10 Hidden Details You Never Noticed In Rock Songs

Personality in Between the Licks.

sweet emotion aerosmith

Most artists would describe the art of making an album as a labor of love. No matter how much you may be at each other's throats in the process of making the music, the act of having something to show for it that's able to touch millions of people says more than any notes on a page could. Then again, some of the best parts of albums don't exactly come from notes on a page, do they?

No, the real things that keep you coming back for more are actually done as an afterthought once the main tracks are completely finished. Whether it's some weird bit of percussion or some spoken word that you put in for a laugh, these are the little hidden details that you would never notice if you were just given the sheet music. Though it can usually come off as dumb for professionals to be doing this, these end up giving their respective tracks a lot more character.

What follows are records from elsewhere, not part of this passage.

(* ===== verification/Checkpoint.v ===== *)
(** * Checkpointing (src/src/common/checkpoint/: checkpointer.py, checkpoint_store.py,
      dispatch.py, factory.py, null_state.py)

    The coordinator of deduplication, batched checkpoints and acknowledgements.
    An operation returns the new state and the list of its effects in program
    order (sends, the atomic replacement of the checkpoint file, acks): a crash at
    any point of an operation is a prefix of that list followed by a restart, which is
    what [NodeSystem] makes of it. *)

From S2P Require Import Prelude.
From S2P Require Import PyDict.
From S2P Require Import PyValues.
From S2P Require Import PyText.
From S2P Require Import Messages.
From S2P Require Import Stamping.
From S2P Require Import Dedup.

(** ** Snapshotable: what a component promises the checkpointer

    [snap_wf s0 s]: a fresh instance [s0] of the component (same construction
    arguments) can take over the snapshot of [s], and is then in state [s]. The
    instances, with their proofs, are those of components that keep their state in
    memory: [NullState], [RingCompletion] and [SentCounts] ([RingNode]),
    [MergeEofCounts] ([RingMerge]), [JoinCounts] ([JoinRoute]) and the aggregates of
    [NodeFits]. A component that spills to files
    keeps more than its snapshot and has none. *)
Class Snapshotable (S : Type) := {
  snap : Type;
  snapshot_state : S → snap;
  restore_state : S → snap → res S;
  clear_stale_spill : S → S;
  snap_wf : S → S → Prop;
  restore_snapshot : ∀ s0 s, snap_wf s0 s → restore_state s0 (snapshot_state s) = Ok s
}.
Arguments snap S {_}.

(** [NullState] *)
#[export] Instance NullState : Snapshotable unit := {|
  snap := unit;
  snapshot_state _ := tt;
  restore_state s _ := Ok s;
  clear_stale_spill s := s;
  snap_wf _ _ := True;
  restore_snapshot s0 s _ := match s0, s with tt, tt => eq_refl end
|}.

(** One of two kinds of providers behind the same protocol. *)
#[export, refine] Instance Snapshotable_sum A B `{Snapshotable A, Snapshotable B}
    : Snapshotable (A + B) := {|
  snap := snap A + snap B;
  snapshot_state s := match s with inl a => inl (snapshot_state a) | inr b => inr (snapshot_state b) end;
  restore_state s b := match s, b with
                       | inl a, inl x => a ← restore_state a x; Ok (inl a)
                       | inr c, inr x => c ← restore_state c x; Ok (inr c)
                       | _, _ => Exc TypeError
                       end;
  clear_stale_spill s := match s with inl a => inl (clear_stale_spill a) | inr b => inr (clear_stale_spill b) end;
  snap_wf s0 s := match s0, s with inl a, inl b => snap_wf a b | inr a, inr b => snap_wf a b | _, _ => False end
|}.
Proof. intros [a|a] [b|b] Hw; try done; by rewrite restore_snapshot by done. Defined.

(** ** The store: one file, replaced atomically; [None] when it does not exist.
    [store_save] leaves the new blob or, on a crash before [os.replace], the old
    one (the temporary file is not read by anybody). *)
Definition store_save {B} (replaced : bool) (old : option B) (blob : B) : option B :=
  if replaced then Some blob else old.
Definition store_load {B} (file : option B) : option B := file.

(** ** Checkpointer *)

Section checkpointer.
Context {F E Out Tag : Type} `{!Snapshotable F, !Snapshotable E}.

(** The objects the checkpointer persists: the business function, the sequence
    sources, the named providers of [extra_state]. *)
Record World := mkWorld {
  w_fn : F;
  w_seqs : list StampingMOM;
  w_extra : pydict string E
}.

Record Blob := mkBlob {
  b_state : snap F;
  b_dedup : pydict bytes (Z * list Z);
  b_out_seq : option (pydict bytes Z);
  b_extra : option (pydict string (snap E));
  b_aborted : option (list string)
}.

Record Checkpointer := mkCP {
  cp_dedup : Deduplicator;
  cp_every : Z;
  cp_pending : list Tag;
  cp_aborted : pyset uuid;
  cp_dirty : bool
}.

Inductive effect :=
  | Send (o : Out)
  | Save (b : Blob)
  | Ack (t : Tag).

(** [__init__] *)
Definition cp_new (checkpoint_every : Z) : Checkpointer :=
  mkCP (dedup_init None) (Z.max 1 checkpoint_every) [] [] false.

(** [make_checkpointer]: none without a state directory. *)
Definition make_checkpointer (state_dir : option string) (checkpoint_every : Z)
    : option Checkpointer :=
  match state_dir with
  | None | Some EmptyString => None
  | Some _ => Some (cp_new checkpoint_every)
  end.

(** *** restore *)

Definition restore_seqs (out_seq : pydict bytes Z) (srcs : list StampingMOM) : list StampingMOM :=
  (λ s, match dget out_seq (sm_producer s) with Some v => restore_seq s v | None => s end) <$> srcs.

Definition restore_extra (extra : pydict string (snap E)) (providers : pydict string E)
    : res (pydict string E) :=
  mapR (λ kp, match dget extra kp.1 with
              | Some b => p ← restore_state kp.2 b; Ok (kp.1, p)
              | None => Ok kp
              end) providers.

Definition cp_restore (cp : Checkpointer) (w : World) (file : option Blob)
    : res (bool * (Checkpointer * World)) :=
  match store_load file with
  | None => Ok (false, (cp, mkWorld (clear_stale_spill (w_fn w)) (w_seqs w) (w_extra w)))
  | Some blob =>
      f ← restore_state (w_fn w) (b_state blob);
      let seqs := restore_seqs (default [] (b_out_seq blob)) (w_seqs w) in
      extra ← restore_extra (default [] (b_extra blob)) (w_extra w);
      ab ← mapR uuid_of_str (default [] (b_aborted blob));
      Ok (true, (mkCP (dedup_restore (b_dedup blob)) (cp_every cp) (cp_pending cp) (set_of ab)
                   (cp_dirty cp),
                 mkWorld f seqs extra))
  end.

(** *** the aborted clients *)

Definition is_aborted (cp : Checkpointer) (c : uuid) : bool := smem c (cp_aborted cp).

Definition mark_aborted (cp : Checkpointer) (c : uuid) : Checkpointer :=
  mkCP (cp_dedup cp) (cp_every cp) (cp_pending cp) (sadd (cp_aborted cp) c) true.

(** *** checkpoint, then release the acks *)

Definition blob_of (cp : Checkpointer) (w : World) : Blob :=
  mkBlob (snapshot_state (w_fn w)) (dedup_snapshot (cp_dedup cp))
    (Some (dict_of ((λ s, (sm_producer s, seq_value s)) <$> w_seqs w)))
    (Some (dict_of ((λ kp, (kp.1, snapshot_state kp.2)) <$> w_extra w)))
    (Some (uuid_str <$> cp_aborted cp)).

Definition checkpoint_and_flush (cp : Checkpointer) (w : World) (force : bool)
    : Checkpointer * list effect :=
  let saved := cp_dirty cp || force in
  (mkCP (cp_dedup cp) (cp_every cp) [] (cp_aborted cp) (if saved then false else cp_dirty cp),
   (if saved then [Save (blob_of cp w)] else []) ++ (Ack <$> cp_pending cp)).

Definition flush (cp : Checkpointer) (w : World) (force : bool) : Checkpointer * list effect :=
  checkpoint_and_flush cp w force.

(** *** one data message

    [N] is the controller's whole state, [world_of] the persisted part of it;
    [apply] is the controller's processing: it changes the state and sends, or
    raises. *)
Context {N : Type} (world_of : N → World) (apply : Message → N → res (N * list Out)).

Definition handle_data (cp : Checkpointer) (n : N) (msg : Message) (ack : Tag)
    : res (Checkpointer * N * list effect) :=
  c ← of_opt AttributeError (body_client (body_ msg));
  if smem c (cp_aborted cp) then Ok (cp, n, [Ack ack])
  else if is_duplicate (cp_dedup cp) (producer_id msg) (seq msg) then Ok (cp, n, [Ack ack])
  else
    '(n, outs) ← apply msg n;
    let cp := mkCP (record (cp_dedup cp) (producer_id msg) (seq msg)) (cp_every cp)
                (cp_pending cp ++ [ack]) (cp_aborted cp) true in
    if Z.of_nat (length (cp_pending cp)) >=? cp_every cp
    then let '(cp, effs) := checkpoint_and_flush cp (world_of n) false in
         Ok (cp, n, (Send <$> outs) ++ effs)
    else Ok (cp, n, Send <$> outs).

(** *** dispatch

    The node's state and its checkpointer, if it has one.  [on_eof] and
    [on_abort] are the controller's handlers: they may flush themselves. *)
Definition dispatch (cp : option Checkpointer) (n : N) (msg : Message) (ack : Tag)
    (on_eof : option Checkpointer → N → Message → res (option Checkpointer * N * list effect))
    (on_abort : option (option Checkpointer → N → Message → res (option Checkpointer * N * list effect)))
    : res (option Checkpointer * N * list effect) :=
  match body_type (body_ msg) with
  | T_EOF =>
      let '(cp, e1) :=
        match cp with
        | Some cp => let '(cp, e) := flush cp (world_of n) false in (Some cp, e)
        | None => (None, [])
        end in
      '(cp, n, e2) ← on_eof cp n msg;
      Ok (cp, n, e1 ++ e2 ++ [Ack ack])
  | T_ABORT =>
      match on_abort with
      | Some h => '(cp, n, e) ← h cp n msg; Ok (cp, n, e ++ [Ack ack])
      | None => Ok (cp, n, [Ack ack])
      end
  | _ =>
      match cp with
      | None => '(n, outs) ← apply msg n; Ok (None, n, (Send <$> outs) ++ [Ack ack])
      | Some cp => '(cp, n, e) ← handle_data cp n msg ack; Ok (Some cp, n, e)
      end
  end.
End checkpointer.

Arguments World : clear implicits.
Arguments Blob F E {_ _}.
Arguments Checkpointer : clear implicits.
Arguments effect F E Out Tag {_ _}.

(** ** Restoring a checkpoint *)

Section restoring.
Context {F E : Type} `{!Snapshotable F, !Snapshotable E} {Tag : Type}.
Implicit Types (w : World F E) (cp : Checkpointer Tag).

(** [w0] is a fresh world with the same static parts as [w]. *)
Definition world_like (w0 w : World F E) : Prop :=
  snap_wf (w_fn w0) (w_fn w) ∧
  sm_producer <$> w_seqs w = sm_producer <$> w_seqs w0 ∧
  NoDup (sm_producer <$> w_seqs w0) ∧
  Forall2 (λ a b, a.1 = b.1 ∧ snap_wf a.2 b.2) (w_extra w0) (w_extra w) ∧
  dict_wf (w_extra w0).

Lemma restore_seqs_spec (s0 s : list StampingMOM) :
  sm_producer <$> s = sm_producer <$> s0 → NoDup (sm_producer <$> s0) →
  restore_seqs (dict_of ((λ s, (sm_producer s, seq_value s)) <$> s)) s0 = s.
Proof.
  intros He Hnd.
  assert (Hwf : dict_wf ((λ s, (sm_producer s, seq_value s)) <$> s)).
  { unfold dict_wf, dkeys. rewrite <- !list_fmap_compose. rewrite <- He in Hnd. exact Hnd. }
  rewrite dict_of_items by done. unfold restore_seqs.
  apply list_eq. intros i. rewrite list_lookup_fmap.
  assert (Hi : sm_producer <$> s !! i = sm_producer <$> s0 !! i)
    by (rewrite <- !list_lookup_fmap; by rewrite He).
  destruct (s0 !! i) as [x0|], (s !! i) as [x|] eqn:Ex; try done. cbn in Hi |- *.
  injection Hi as Hi. rewrite <- Hi.
  rewrite (elem_dget _ (sm_producer x) (seq_value x)); [|done|].
  - unfold restore_seq, seq_restore. destruct x as [p [q]], x0 as [p0 [q0]]. cbn in *. by subst.
  - apply list_elem_of_fmap. exists x. split; [done|]. by eapply list_elem_of_lookup_2.
Qed.

Lemma extra_keys (e0 e : pydict string E) :
  Forall2 (λ a b, a.1 = b.1 ∧ snap_wf a.2 b.2) e0 e → dkeys e = dkeys e0.
Proof. unfold dkeys. induction 1 as [|a b e0 e [H _] _ IH]; [done|]. csimpl. by rewrite IH, H. Qed.

Lemma restore_extra_spec (e0 e : pydict string E) :
  Forall2 (λ a b, a.1 = b.1 ∧ snap_wf a.2 b.2) e0 e → dict_wf e0 →
  restore_extra (dict_of ((λ kp, (kp.1, snapshot_state kp.2)) <$> e)) e0 = Ok e.
Proof.
  intros H2 Hwf. pose proof (extra_keys _ _ H2) as Hk.
  assert (Hwf' : dict_wf e) by (unfold dict_wf in *; by rewrite Hk).
  rewrite dict_of_items by (by apply (dmap_values_wf snapshot_state)).
  unfold restore_extra.
  assert (Hall : ∀ kp, kp ∈ e →
    dget ((λ kp, (kp.1, snapshot_state kp.2)) <$> e) kp.1 = Some (snapshot_state kp.2)).
  { intros [k p] Hin. cbn.
    pose proof (dget_dmap_values (K:=string) (snapshot_state (S:=E)) e k) as Hd.
    unfold dmap_values in Hd. rewrite Hd. by rewrite (elem_dget e k p). }
  revert Hall. generalize ((λ kp, (kp.1, snapshot_state kp.2)) <$> e). intros d Hall.
  clear Hk Hwf Hwf'. induction H2 as [|[k0 p0] [k p] e0 e [Hk Hp] H2 IH]; [done|].
  cbn in Hk, Hp. subst k0. cbn [mapR].
  pose proof (Hall (k, p) ltac:(left)) as Hd. cbn in Hd. cbn [fst snd]. rewrite Hd.
  rewrite restore_snapshot by done. cbn [mbind res_bind].
  rewrite IH; [done|]. intros kp Hkp. apply Hall. by right.
Qed.

Lemma restore_blob cp0 cp w0 w :
  world_like w0 w →
  cp_restore cp0 w0 (Some (blob_of cp w)) =
    Ok (true, (mkCP (dedup_restore (dedup_snapshot (cp_dedup cp))) (cp_every cp0) (cp_pending cp0)
                 (set_of (cp_aborted cp)) (cp_dirty cp0), w)).
Proof.
  intros (Hf & Hs & Hsn & He & Hen). unfold cp_restore, blob_of, store_load.
  cbn [b_state b_dedup b_out_seq b_extra b_aborted default].
  rewrite restore_snapshot by done. cbn [mbind res_bind]. unfold default, from_option, id.
  rewrite restore_extra_spec by done. cbn [mbind res_bind].
  rewrite (mapR_map _ _ (λ u, u)) by (intros; apply uuid_of_str_str).
  cbn [mbind res_bind]. rewrite restore_seqs_spec by done. rewrite list_fmap_id.
  by destruct w.
Qed.
End restoring.

(** ** A message delivered again *)

(** A redelivered message changes nothing: handing a node a data message it has
    processed, or one of an aborted client, leaves its state, the table and the held
    acks as they are, sends nothing and only releases that copy. *)
Theorem redelivery_is_idempotent {F E Out N : Type} `{!Snapshotable F, !Snapshotable E} (world_of : N → World F E)
    (apply : Message → N → res (N * list Out)) (cp cp1 : Checkpointer nat) (n n1 : N) effs1
    (m : Message) (t1 t : nat) (c : uuid) :
  dedup_inv (cp_dedup cp) → 0 < seq m → body_client (body_ m) = Some c →
  handle_data world_of apply cp n m t1 = Ok (cp1, n1, effs1) →
  handle_data world_of apply cp1 n1 m t = Ok (cp1, n1, [Ack t]).
Proof.
  intros Hinv Hseq Hc H1. unfold handle_data in *. rewrite Hc in *. cbn [of_opt mbind res_bind] in *.
  destruct (smem c (cp_aborted cp)) eqn:Ea.
  { injection H1 as <- <- <-. by rewrite Ea. }
  destruct (is_duplicate _ _ _) eqn:Ed.
  { injection H1 as <- <- <-. by rewrite Ea, Ed. }
  assert (Hdup : is_duplicate (record (cp_dedup cp) (producer_id m) (seq m)) (producer_id m) (seq m) = true)
    by (apply is_duplicate_record; [done|]; right; done).
  apply bind_Ok in H1 as ([n2 outs] & _ & H1). destruct (_ >=? _).
  - cbn in H1. injection H1 as <- <- <-. cbn. by rewrite Ea, Hdup.
  - injection H1 as <- <- <-. cbn. by rewrite Ea, Hdup.
Qed.

Definition demo_world : World unit unit := mkWorld tt [mkSM (uuid_bytes (uuid_lit 1)) seq_init] [].
Definition demo_msg : Message := mkMsg (TransactionCount (uuid_lit 7) 3) (uuid_bytes (uuid_lit 2)) 1.

Lemma redelivery_is_idempotent_witness :
  let handle := handle_data (Out := nat) (Tag := nat) (λ w : World unit unit, w) (λ _ w, Ok (w, [7%nat])) in
  ∃ cp w effs, handle (cp_new 5) demo_world demo_msg 0%nat = Ok (cp, w, effs) ∧ handle cp w demo_msg 1%nat = Ok (cp, w, [Ack 1%nat]).
Proof.
  cbv zeta. do 3 eexists. split; [vm_compute; reflexivity|].
  refine (redelivery_is_idempotent _ _ (cp_new 5) _ demo_world _ _ demo_msg 0%nat 1%nat (uuid_lit 7) _ _ _ _).
  - apply dedup_inv_empty.
  - vm_compute. reflexivity.
  - reflexivity.
  - vm_compute. reflexivity.
Defined.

For the dyed-in-the-wool fans, these are the little bits and pieces that they always look for and wait until the exact moment where things fall out of place. It ain't perfect, but then again, when has rock and roll ever been about perfection?

10. God Of Thunder - KISS

For as much as they may have seemed larger than life at the time, KISS' track record wasn't really that respectable when it came to raw record sales. It wasn't until Alive! blew everyone off their feet that these shock rockers finally managed to capture their circus like rock and roll energy onto the tape. Going into the recording of Destroyer though, things started to get a bit weirder.

Rather than being written by Gene Simmons, God of Thunder was composed by Paul Stanley only to be handed off to Simmons' original Demon persona. Before any riff comes in though, fans are treated to some strange sounds which sound like demonic chattering, almost like the God of Thunder is calling his subjects to attention. However, the owner of that sound is a lot more innocent than it might let on.

During the recording sessions for Destroyer, the band's producer Bob Ezrin was watching his son in between takes, which prompted him to use him for the opening of a song. Recorded off the floor, most of these noises are just the sounds of Ezrin's son laughing and making whatever funny noises he could think of to use in the final mix. Seeing how this translated to one of the most famous openings in KISS' catalog, it's safe to say that the kid was onto something.